__Data for review__.
(** One turn of the loop keeps the programs in flight where a listener can
    stand, the store sound and the books balanced. *)
Lemma turn_sound (ev : LoopEvent) (pool : list (Prog unit)) (w : World) (n : nat) :
  Forall in_flight pool → sound_store w → accounted n pool w →
  Forall in_flight (turn ev (pool, w)).1
  ∧ sound_store (turn ev (pool, w)).2
  ∧ accounted (n + tally is_http_arrival [ev]) (turn ev (pool, w)).1
      (turn ev (pool, w)).2.
Proof.
  unfold accounted. intros Hpool Hw Hn. destruct ev as [i|j|ms|sid|sid]; cbn [turn act].
  - destruct (settle_listener i w Hw) as (Hp & Hw' & Hacc).
    destruct (settle (listener i) w) as [p w'] eqn:Hs. cbn [fst snd] in *.
    split; [apply Forall_app; split; [done|by constructor]|]. split; [done|].
    rewrite !tally_snoc. rewrite !tally_singleton in *. simpl is_http_arrival. lia.
  - destruct (pool !! j) as [p|] eqn:Hj; [|split; [done|split; [done|]];
      rewrite tally_singleton; simpl (Nat.b2n _); cbn [fst snd]; lia].
    assert (in_flight p) as Hp by (by eapply Forall_lookup_1 in Hpool).
    destruct (resume_in_flight p w Hp Hw) as (Hp' & Hw' & Hacc).
    destruct (resume p w) as [p' w'] eqn:Hr. cbn [fst snd] in *.
    split; [by apply Forall_insert|]. split; [done|].
    pose proof (tally_insert awaiting pool j p p' Hj).
    pose proof (tally_insert escaped pool j p p' Hj).
    rewrite !tally_singleton in *. simpl is_http_arrival. simpl (Nat.b2n false). lia.
  - split; [done|]. split; [by eapply sound_store_frame|].
    rewrite tally_singleton. simpl (Nat.b2n _). cbn [fst snd]. by rewrite Nat.add_0_r.
  - split; [done|]. split; [by eapply sound_store_frame|].
    rewrite tally_singleton. simpl (Nat.b2n _). cbn [fst snd]. by rewrite Nat.add_0_r.
  - split; [done|]. split; [by eapply sound_store_frame|].
    rewrite tally_singleton. simpl (Nat.b2n _). cbn [fst snd]. by rewrite Nat.add_0_r.
Qed.

(** From boot on, whatever arrives and however the store's answers are
    ordered. *)
Lemma event_loop_sound (evs : list LoopEvent) (now : Z) (uuids oids : nat → string)
    (faults : nat → bool) :
  Forall in_flight (event_loop evs (boot now uuids oids faults)).1
  ∧ sound_store (event_loop evs (boot now uuids oids faults)).2
  ∧ accounted (tally is_http_arrival evs)
      (event_loop evs (boot now uuids oids faults)).1
      (event_loop evs (boot now uuids oids faults)).2.
Proof.
  induction evs as [|ev evs IH] using rev_ind.
  - split; [constructor|]. split; [|done].
    split; [constructor|]. split; [constructor|]. split; [constructor|].
    by intros d m Hd%elem_of_nil.
  - rewrite event_loop_snoc, tally_snoc.
    destruct IH as (Hpool & Hw & Hn).
    destruct (event_loop evs (boot now uuids oids faults)) as [pool w].
    by apply turn_sound.
Qed.

(** X18. However requests interleave, every stored conversation has exactly
    two participants, neither empty, and no two stored conversations share a
    conversationId. *)
Theorem X18_conversations_well_formed
    (evs : list LoopEvent) (now : Z) (uuids oids : nat → string)
    (faults : nat → bool) :
  let w := (event_loop evs (boot now uuids oids faults)).2 in
  Forall two_participants (conversations w)
  ∧ NoDup (Conversation.conversationId <$> conversations w).
Proof.
  intros w. destruct (event_loop_sound evs now uuids oids faults)
    as (_ & (Hc & Hid & _) & _). by split.
Qed.

(** X19. However requests interleave, every stored message has a non-empty
    conversationId, senderUsername, receiverUsername and message, and its
    [whosend] is its senderUsername. *)
Theorem X19_messages_complete
    (evs : list LoopEvent) (now : Z) (uuids oids : nat → string)
    (faults : nat → bool) :
  let w := (event_loop evs (boot now uuids oids faults)).2 in
  Forall complete_message (messages w).
Proof.
  intros w. by destruct (event_loop_sound evs now uuids oids faults)
    as (_ & (_ & _ & Hm & _) & _).
Qed.

(** X20. However requests interleave, a message document is only ever
    delivered to a connection as a [newMessage] event and only once it is
    in the store: nothing is broadcast that was not persisted. *)
Theorem X20_only_stored_messages_are_broadcast
    (evs : list LoopEvent) (now : Z) (uuids oids : nat → string)
    (faults : nat → bool) (d : Delivery) (m : Message.t) :
  let w := (event_loop evs (boot now uuids oids faults)).2 in
  d ∈ outbox w → d_payload d = PDocument m →
  m ∈ messages w ∧ d_event d = "newMessage".
Proof.
  intros w. destruct (event_loop_sound evs now uuids oids faults)
    as (_ & (_ & _ & _ & Hb) & _). apply Hb.
Qed.

(** X21. However requests interleave, the responses sent, the programs
    still waiting for the store and the programs ended by an uncaught
    exception add up to the HTTP requests that arrived: no request is
    answered twice, and one that is neither answered nor waiting ended in an
    exception that escaped its handler. *)
Theorem X21_every_request_accounted_for
    (evs : list LoopEvent) (now : Z) (uuids oids : nat → string)
    (faults : nat → bool) :
  let st := event_loop evs (boot now uuids oids faults) in
  length (responses st.2) + tally awaiting st.1 + tally escaped st.1
  = tally is_http_arrival evs.
Proof.
  intros st. by destruct (event_loop_sound evs now uuids oids faults)
    as (_ & _ & Hn).
Qed.









(** With an unhandled rejection ending the process, a failed create-or-get
    lookup strands a send-message request that was waiting for its save:
    it is never answered and its message never stored; where the process
    goes on, the save is answered and the request with it. *)
Example failed_lookup_strands_send :
  let w0 := boot 1700000000000 sample_uuid sample_oid first_fails in
  let halted := event_loop_halting lookup_fails_during_send w0 in
  let st := event_loop lookup_fails_during_send w0 in
  (responses halted.2 = [] ∧ messages halted.2 = []
   ∧ tally awaiting halted.1 = 1 ∧ tally escaped halted.1 = 1)
  ∧ (length (responses st.2) = 1 ∧ length (messages st.2) = 1
     ∧ tally awaiting st.1 = 0 ∧ tally escaped st.1 = 1).
Proof. by vm_compute. Qed.

(** ** The further theorems at work *)

Lemma X1_witness :
  ∃ w',
    run (post_conversations (conversation_request 1 "alice" "")) store_down
    = (Returned (), w')
    ∧ responses w' =
        responses store_down
          ++ [(1, mkResponse 400 (JMessage "Sender and receiver are required"))]
    ∧ conversations w' = conversations store_down
    ∧ db_count w' = db_count store_down
    ∧ uuid_count w' = uuid_count store_down.
Proof.
  apply (X1_conversation_request_incomplete
           (conversation_request 1 "alice" "") store_down).
  right. right. reflexivity.
Defined.

Lemma X2_witness :
  ∃ w',
    run (post_messages (mkRequest 2 {[ "conversationId" := "3f2b8c1e-0000";
                                       "senderUsername" := "alice";
                                       "message" := "hi" ]} ""))
      alice_and_bob
    = (Returned (), w')
    ∧ responses w' =
        responses alice_and_bob
          ++ [(2,
               mkResponse 400
                 (JMessage "Conversation ID, sender, receiver, and message are required"))]
    ∧ messages w' = messages alice_and_bob
    ∧ outbox w' = outbox alice_and_bob
    ∧ db_count w' = db_count alice_and_bob.
Proof.
  apply (X2_message_request_incomplete
           (mkRequest 2 {[ "conversationId" := "3f2b8c1e-0000";
                           "senderUsername" := "alice";
                           "message" := "hi" ]} "")
           alice_and_bob).
  right. right. left. left. reflexivity.
Defined.

Lemma X3_witness :
  ∃ w',
    run (post_conversations (conversation_request 1 "alice" "bob")) fresh_server
    = (Returned (), w')
    ∧ responses w' =
        responses fresh_server
          ++ [(1, mkResponse 200 (JConversationId "3f2b8c1e-0000"))]
    ∧ conversations w' = conversations fresh_server ++ [alice_and_bob_record].
Proof.
  apply (X3_first_contact_creates (conversation_request 1 "alice" "bob")
           "alice" "bob" fresh_server).
  - reflexivity.
  - reflexivity.
  - discriminate.
  - discriminate.
  - intros c Hc. inversion Hc.
  - reflexivity.
  - reflexivity.
  - intros Hin. inversion Hin.
  - intros Hin. inversion Hin.
Defined.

__Work request__. Quote verbatim the opening lines of the listing above, ending with the line where "Lemma turn_sound (ev" appears; include both endpoints and nothing more.

__Solution to this task__.
(** One turn of the loop keeps the programs in flight where a listener can
    stand, the store sound and the books balanced. *)
Lemma turn_sound (ev : LoopEvent) (pool : list (Prog unit)) (w : World) (n : nat) :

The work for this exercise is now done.